1

My Android app uses an open-source library that only accepts text data in an ISO-8859-1 encoding. I have a few users from Eastern Europe who would like to enter cp1251-encoded text. This seems to be a limitation of the open-source library, as Java is fully capable of supporting these formats as well as unicode formats.

One option could be to modify the open-source library to support multiple character sets. Would it be possible to convert cp1251 to ISO-8859-1 and then back again? Since they are both 8-bit language encodings, it seems like you would be storing the same amount of data at a byte level.
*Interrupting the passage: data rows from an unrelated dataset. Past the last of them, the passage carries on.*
(* ===== verification/Findings.v ===== *)
(** * Findings store (app/services/findings_service.py)

    The authoritative evidence store.  It owns the per-agent evidence sequence numbers and
    the time at which it accepted each finding; every derived view (risk assessments, the
    materialised posture, the reinstatement baseline) is computed from it.  Every public
    method runs under one lock, so a call is one atomic step; the clock reading a method
    takes is its [now] argument. *)

From S2P Require Import Prelude.
From S2P Require Import PyDict.
From S2P Require Import Models.

Open Scope Z_scope.

(** ** State *)

Record FindingsService := mkFindingsService {
  fs_findings : pydict string Finding;
  fs_recorded_at : pydict string Z;
  fs_agent_sequences : pydict string Z;
}.

Definition set_findings (d : pydict string Finding) (s : FindingsService) : FindingsService :=
  mkFindingsService d (fs_recorded_at s) (fs_agent_sequences s).
Definition set_recorded_at (d : pydict string Z) (s : FindingsService) : FindingsService :=
  mkFindingsService (fs_findings s) d (fs_agent_sequences s).
Definition set_agent_sequences (d : pydict string Z) (s : FindingsService) : FindingsService :=
  mkFindingsService (fs_findings s) (fs_recorded_at s) d.

Definition empty_findings : FindingsService := mkFindingsService [] [] [].

(** ** Bootstrap of unassigned sequences *)

(** [self._recorded_at.get(f.finding_id, f.created_at)] *)
Definition recording_time (s : FindingsService) (f : Finding) : Z :=
  default (f_created_at f) (dget (finding_id f) (fs_recorded_at s)).

(** The tuple [(recorded_at, created_at, finding_id)] the unassigned findings sort by. *)
Definition bootstrap_leb (s : FindingsService) (f g : Finding) : bool :=
  let rf := recording_time s f in
  let rg := recording_time s g in
  if rf <? rg then true
  else if rg <? rf then false
  else pair_leb (f_created_at f, finding_id f) (f_created_at g, finding_id g).

(** The loop body [max_seq += 1; self._findings[f.finding_id] = updated]. *)
Definition assign_next (acc : FindingsService * Z) (f : Finding) : FindingsService * Z :=
  let '(s, max_seq) := acc in
  let max_seq := max_seq + 1 in
  let updated := with_sequence max_seq (recording_time s f) f in
  (set_findings (dset (finding_id f) updated (fs_findings s)) s, max_seq).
However, when the open-source library loads the byte data into a string with ISO-8859-1 encoding, any byte value not present in ISO-8859-1 would likely throw an exception.

I'm not a character set expert, but the fact that I can't find code samples doing this conversion leads me to believe it won't work, at least not reliably.

sashoalm
  • 75,001
  • 122
  • 434
  • 781
ktambascio
  • 434
  • 4
  • 17
  • 2
    ISO 8559-1 doesn't exist. You probably meant [ISO 8859-1](http://en.wikipedia.org/wiki/ISO_8859-1)? – BalusC Jan 08 '13 at 01:48
  • Any byte sequence is valid in ISO-8859-1. This all depends on what the library does and why does it not take strings but bytes instead? What is the library called? – Esailija Jan 08 '13 at 15:12
  • BalusC - thanks for pointing that out...fixed now. – ktambascio Jan 08 '13 at 18:52
  • Esailija - the library is Sanselan from Apache Commons. https://svn.apache.org/repos/asf/commons/proper/imaging/trunk/src/main/java/org/apache/commons/imaging/formats/jpeg/iptc/IptcParser.java The code is explicitly reading a byte buffer stored in the JPG and converting to a string using ISO-8859-1 encoding (the same true on the reverse). I suspect, since the JPG storage is just a bag of bytes, I can probably modify the library to store strings of any encoding. – ktambascio Jan 08 '13 at 18:54

1 Answers1

3

You are correct that this won't work very well at all. Most of the non-ASCII characters in CP1251 are not present in ISO8859-1. (CP1251 is Eastern European, and contains a lot of Cyrillic characters; ISO8859-1 is Western European, and contains a mix of accented Latin characters, punctuation, and symbols.) There are a few characters which are represented in both, but so few (and almost all of them are punctuation) that it probably won't do you any good.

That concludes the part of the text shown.